> _How to complete this task_:
Whatever appears in the entries must be given again exactly.

> _Data extract_:
(** A stop that waits while the first packet is in its callback. *)
Definition waiting_trace : list label :=
  whole_call 0 (CStart 7) 4 ++ [LThread 0; LTime 5; LThread 0; LThread 0; LThread 0; LThread 0;
    LCallback 0 CNoise; LCall 0 CStop; LApp 0].
Lemma flow_calls_return_witness :
  exists f, flow_exec (HP := toy) waiting_trace (flow_init (HP := toy) 1 0 3) f /\
    do_step (LApp 0) f = None /\
    exists ls' f' code, flow_exec ls' f f' /\ (length ls' <= 6)%nat /\ Forall (only_finishes 0) ls' /\
      apps f' !! 0%nat = Some (Idle (Some code)) /\ (code = 0 \/ code = 1).
Proof.
  destruct (run_labels (HP := toy) waiting_trace (flow_init (HP := toy) 1 0 3)) as [f|] eqn:E; [|discriminate].
  exists f. split; [exact E|].
  assert (do_step (LApp 0) f = None /\ apps f !! 0%nat = Some (Calling StopTx)) as [Hb Hi].
  { assert ((fun g => (bool_decide (is_Some (do_step (LApp 0) g)), apps g !! 0%nat)) <$>
      run_labels (HP := toy) waiting_trace (flow_init (HP := toy) 1 0 3) = Some (false, Some (Calling StopTx))) as H
      by (vm_compute; reflexivity).
    rewrite E in H. injection H as Hn Ha. split; [|exact Ha]. apply eq_None_not_Some. by apply bool_decide_eq_false in Hn. }
  split; [exact Hb|].
  apply (flow_calls_return (HP := toy) 1 0 3 waiting_trace f 0 StopTx E); [by repeat constructor|exact Hi].
Defined.

Lemma stop_silences_witness :
  let f := flow_init (HP := toy) 1 0 3 in
  exists r f1, call_step StopTx f = Done r f1 /\ sent (with_now 9 f1) = sent f1.
Proof.
  eexists _, _. split; [reflexivity|].
  eapply (stop_silences (HP := toy) (flow_init (HP := toy) 1 0 3) _ _ [LTime 9]); [reflexivity| |reflexivity|by repeat constructor].
  intros pc [[[|i] [=]]|[i Hi]]. unfold nthZ in Hi. simpl in Hi. by destruct (i <? 0).
Defined.
Lemma exports_never_panic_witness :
  exists rs k', exec_all (HP := toy) (HB := true) (fun _ => true) true demo_calls
    (kernel_init (HP := toy) demo_fs (5 : @rng toy)) = Done rs k' /\ kernel_ok (HP := toy) k' /\
    length rs = 10%nat.
Proof.
  pose proof (exports_never_panic (HP := toy) (HB := true) (fun _ => true) true demo_calls
    (kernel_init (HP := toy) demo_fs (5 : @rng toy)) (kernel_init_ok (HP := toy) _ _) demo_calls_ok) as H.
  destruct (exec_all (HP := toy) (HB := true) (fun _ => true) true demo_calls _) as [rs k'|k'|z k'].
  - destruct H as [Hk Hl]; [right; vm_compute; discriminate|]. exists rs, k'. auto.
  - destruct H. right. vm_compute. discriminate.
  - exfalso. destruct H as [path Hin]; [right; vm_compute; discriminate|].
    unfold demo_calls in Hin. repeat (apply elem_of_cons in Hin as [?|Hin]; [done|]).
    by apply elem_of_nil in Hin.
Defined.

> _Output of the task_:
(** A stop that waits while the first packet is in its callback. *)
Definition waiting_trace : list label :=
  whole_call 0 (CStart 7) 4 ++ [LThread 0; LTime 5; LThread 0; LThread 0; LThread 0; LThread 0;
    LCallback 0 CNoise; LCall 0 CStop; LApp 0].
Lemma flow_calls_return_witness :
  exists f, flow_exec (HP := toy) waiting_trace (flow_init (HP := toy) 1 0 3) f /\
    do_step (LApp 0) f = None /\
    exists ls' f' code, flow_exec ls' f f' /\ (length ls' <= 6)%nat /\ Forall (only_finishes 0) ls' /\
      apps f' !! 0%nat = Some (Idle (Some code)) /\ (code = 0 \/ code = 1).
Proof.
  destruct (run_labels (HP := toy) waiting_trace (flow_init (HP := toy) 1 0 3)) as [f|] eqn:E; [|discriminate].
  exists f. split; [exact E|].
  assert (do_step (LApp 0) f = None /\ apps f !! 0%nat = Some (Calling StopTx)) as [Hb Hi].
  { assert ((fun g => (bool_decide (is_Some (do_step (LApp 0) g)), apps g !! 0%nat)) <$>
      run_labels (HP := toy) waiting_trace (flow_init (HP := toy) 1 0 3) = Some (false, Some (Calling StopTx))) as H
      by (vm_compute; reflexivity).
    rewrite E in H. injection H as Hn Ha. split; [|exact Ha]. apply eq_None_not_Some. by apply bool_decide_eq_false in Hn. }
  split; [exact Hb|].
  apply (flow_calls_return (HP := toy) 1 0 3 waiting_trace f 0 StopTx E); [by repeat constructor|exact Hi].
Defined.

Lemma stop_silences_witness :
  let f := flow_init (HP := toy) 1 0 3 in
  exists r f1, call_step StopTx f = Done r f1 /\ sent (with_now 9 f1) = sent f1.
Proof.
  eexists _, _. split; [reflexivity|].
  eapply (stop_silences (HP := toy) (flow_init (HP := toy) 1 0 3) _ _ [LTime 9]); [reflexivity| |reflexivity|by repeat constructor].
  intros pc [[[|i] [=]]|[i Hi]]. unfold nthZ in Hi. simpl in Hi. by destruct (i <? 0).
Defined.
Lemma exports_never_panic_witness :
  exists rs k', exec_all (HP := toy) (HB := true) (fun _ => true) true demo_calls
    (kernel_init (HP := toy) demo_fs (5 : @rng toy)) = Done rs k' /\ kernel_ok (HP := toy) k' /\
    length rs = 10%nat.
Proof.
  pose proof (exports_never_panic (HP := toy) (HB := true) (fun _ => true) true demo_calls
    (kernel_init (HP := toy) demo_fs (5 : @rng toy)) (kernel_init_ok (HP := toy) _ _) demo_calls_ok) as H.
  destruct (exec_all (HP := toy) (HB := true) (fun _ => true) true demo_calls _) as [rs k'|k'|z k'].
  - destruct H as [Hk Hl]; [right; vm_compute; discriminate|]. exists rs, k'. auto.
  - destruct H. right. vm_compute. discriminate.
  - exfalso. destruct H as [path Hin]; [right; vm_compute; discriminate|].
    unfold demo_calls in Hin. repeat (apply elem_of_cons in Hin as [?|Hin]; [done|]).
    by apply elem_of_nil in Hin.
Defined.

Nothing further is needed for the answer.